Source: Bureau of Labor Statistic – Business Employment Dynamics. Startups are establishments less than a year old and do not include non-employer establishments
Northern Idaho witnessed at least 21 reported wildfires in July. While the actions of the forest service and other authorities prevented any of the fires from forcing evacuations or threatening structures, the number of fires was above average for July. Source: Coeur d’Alene Press
Construction work began on a new commercial complex in Athol, which will eventually include the town’s first grocery store as well as a hardware store, a hotel and additional light industrial and commercial space. Source: Coeur d’Alene Press
The Idaho Transportation Department and North Idaho College are partnering to offer a free three-week heavy equipment operator course, which aims both to fill labor needs in the construction industry and offer career opportunities to veterans, women and minorities. Source: Coeur d’Alene Press
Nineteen Idaho counties – from Washington County in western Idaho to Teton County in eastern Idaho – are within the “path of totality” and are expected to see a large influx of visitors during this year’s total eclipse on Aug. 21, 2017.
Preparing for the total solar eclipse is taking center stage locally, regionally and nationally. Experts from Great American Eclipse.com anticipate anywhere from 93,000 to 370,000 visitors across the path of totality in Idaho, including Sun Valley, Stanley and Washington County. But the majority of visitors are expected in eastern Idaho, with NASA estimating upwards of 500,000 in eastern Idaho alone. Anyone trying to book a rental property in the region for that weekend using Airbnb will see a message that “2167 percent more people are looking for rental properties in Idaho Falls now (Aug 18-22) than on average.”
Eastern Idaho can provide roughly 8,000 units of rental sleeping spaces including hotels, motels, rental homes, lodges, campsites and RV parks. If each space is shared by an average of three people, the accommodation capacity is around 24,000 people – less than one half to one sixth of the visitor count expected to spend the night prior to eclipse day. Putting this into perspective, if 90 percent of the visitors are around only long enough to see the eclipse, using the region’s resources and infrastructure the economic benefits for the hotels, restaurants and retail outlets may be less than if they were to spend the night.
Recent tariffs imposed on Canadian softwood lumber should reduce the amount of lumber the U.S. imports from Canada and boost the Idaho lumber industry this year. Softwood lumber — made from pine, fir, cedar and spruce — is mostly used for framing new houses.

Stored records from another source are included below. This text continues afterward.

Definition get_config `{Resolver} : run t :=
  let argc := zlen argv in
  r <-- options_loop (Z.to_nat argc) parse_option argc 1 init ;;
  let o := r.2 in
  if listen o then
    port <-- arg argv (argc - 1) ;; set_source "0" port o
  else
    host <-- arg argv (argc - 2) ;; port <-- arg argv (argc - 1) ;; set_destination host port o.

(** The beginning of [main]. *)
Definition configure `{Resolver} : run t :=
  if zlen argv <? 3
  then argv0 <-- arg argv 0 ;; Exit 1 (show_usage argv0 (Some "ERROR: required arguments are missing."))
  else get_config.

End get_config.

End TcpUdp.

(** ** [apps/tcp_ipv4.cc] *)

Module TcpIpv4.
Import Options.

Definition TUN_DFLT : string := "tun144".
Definition LOCAL_ADDRESS_DFLT : string := "169.254.144.9".

Definition show_usage (argv0 : string) (msg : option string) : string :=
  "Usage: " +:+ argv0 +:+ " [options] <host> <port>" +:+ nl +:+ nl +:+
  "   Option                                                          Default" +:+ nl +:+
  "   --                                                              --" +:+ nl +:+ nl +:+
  "   -l              Server (listen) mode.                           (client mode)" +:+ nl +:+
  "                   In server mode, <host>:<port> is the address to bind." +:+ nl +:+ nl +:+
  "   -a <addr>       Set source address (client mode only)           " +:+ LOCAL_ADDRESS_DFLT +:+ nl +:+
  "   -s <port>       Set source port (client mode only)              (random)" +:+ nl +:+ nl +:+
  "   -w <winsz>      Use a window of <winsz> bytes                   " +:+ Text.to_string TCPConfig.MAX_PAYLOAD_SIZE +:+ nl +:+ nl +:+
  "   -t <tmout>      Set rt_timeout to tmout                         " +:+ Text.to_string TCPConfig.TIMEOUT_DFLT +:+ nl +:+ nl +:+
  "   -d <tundev>     Connect to tun <tundev>                         " +:+ TUN_DFLT +:+ nl +:+ nl +:+
  "   -Lu <loss>      Set uplink loss to <rate> (float in 0..1)       (no loss)" +:+ nl +:+
  "   -Ld <loss>      Set downlink loss to <rate> (float in 0..1)     (no loss)" +:+ nl +:+ nl +:+
  "   -h              Show this message." +:+ nl +:+ nl +:+
  default EmptyString msg +:+ nl.

Definition check_argc (argv : list string) (curr : Z) (err : string) : run unit :=
  if zlen argv <=? curr + 3
  then argv0 <-- arg argv 0 ;; Exit 1 (show_usage argv0 (Some err))
  else Done tt.

Section get_config.
Context (strtof : string -> spec_float) (argv : list string).

(** One round of the loop over the options. *)
Definition parse_option (curr : Z) (o : t) : run (Z * t) :=
  a <-- arg argv curr ;;
  if is_opt "-l" a then Done (curr + 1, o <| listen := true |>)
  else if is_opt "-a" a then
    _ <-- check_argc argv curr "ERROR: -a requires one argument." ;;
    v <-- arg argv (curr + 1) ;;
    Done (curr + 2, o <| source_address := v |>)
  else if is_opt "-s" a then
    _ <-- check_argc argv curr "ERROR: -s requires one argument." ;;
    v <-- arg argv (curr + 1) ;;
    Done (curr + 2, o <| source_port := v |>)
  else if is_opt "-w" a then
    _ <-- check_argc argv curr "ERROR: -w requires one argument." ;;
    v <-- arg argv (curr + 1) ;;
    Done (curr + 2, set_window v o)
  else if is_opt "-t" a then
    _ <-- check_argc argv curr "ERROR: -t requires one argument." ;;
    v <-- arg argv (curr + 1) ;;
    Done (curr + 2, set_timeout v o)
  else if is_opt "-d" a then
    _ <-- check_argc argv curr "ERROR: -t requires one argument." ;;
    v <-- arg argv (curr + 1) ;;
    Done (curr + 2, o <| device := Some v |>)
  else if is_opt "-Lu" a then
    _ <-- check_argc argv curr "ERROR: -Lu requires one argument." ;;
    v <-- arg argv (curr + 1) ;;
    rate <-- loss_rate (strtof v) ;; Done (curr + 2, set_loss_up rate o)
  else if is_opt "-Ld" a then
    _ <-- check_argc argv curr "ERROR: -Lu requires one argument." ;;
    v <-- arg argv (curr + 1) ;;
    rate <-- loss_rate (strtof v) ;; Done (curr + 2, set_loss_dn rate o)
  else if is_opt "-h" a then argv0 <-- arg argv 0 ;; Exit 0 (show_usage argv0 None)
  else argv0 <-- arg argv 0 ;; Exit 1 (show_usage argv0 (Some ("ERROR: unrecognized option " +:+ a))).

(** [random] is the number that [random_device] gives. *)
Definition init (random : Z) : t :=
  mk TCPConfig.default FdAdapterConfig.default false None LOCAL_ADDRESS_DFLT (Text.to_string (u16 random)) EmptyString.

(** The positional arguments. *)
Definition finish `{Resolver} (curr : Z) (o : t) : run t :=
  if listen o then
    port <-- arg argv (curr + 1) ;;
    a <-- try (Address.of_host "0" port) ;;
    let o := o <| c_filt := (c_filt o) <| FdAdapterConfig.source := Address.endpoint a |> |> in
    n <-- try (Address.port a) ;;
    if n =? 0
    then argv0 <-- arg argv 0 ;;
         Exit 1 (show_usage argv0 (Some "ERROR: listen port cannot be zero in server mode."))
    else Done o
  else
    host <-- arg argv curr ;; port <-- arg argv (curr + 1) ;;
    o <-- set_destination host port o ;; set_source (source_address o) (source_port o) o.

Definition get_config `{Resolver} (random : Z) : run t :=
  let argc := zlen argv in
  r <-- options_loop (Z.to_nat argc) parse_option argc 1 (init random) ;;
  finish r.1 r.2.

Last year, according to Wood Resources Quarterly, imports from Canada accounted for 32 percent of lumber used in the United States. Less competition from Canada should boost U.S. mills’ profits, production and employment.
The countervailing duties on Canadian lumber imported to the United States range from 3 percent to 24.12 percent, averaging 19.88 percent. The U.S. Commerce Department plans to impose additional fees that would mean some lumber importers would face duties as high as 30.88 percent. Commerce says Canada is unfairly selling lumber in the U.S. below production costs, aided in part by improper government subsidies.
The new tariff is the latest step in a 35-year-old trade dispute between the two nations. U.S. lumber producers argue that the Canadian government unfairly subsidizes its lumber industry, since most timber cut in Canada comes from provincial forests. Provincial governments set prices administratively and are lower than if they were set in a competitive market. Under U.S. trade remedy laws, foreign trade benefiting from subsidies can be subject to a countervailing duty tariff to offset the subsidy and bring the price of the commodity back up to market rates.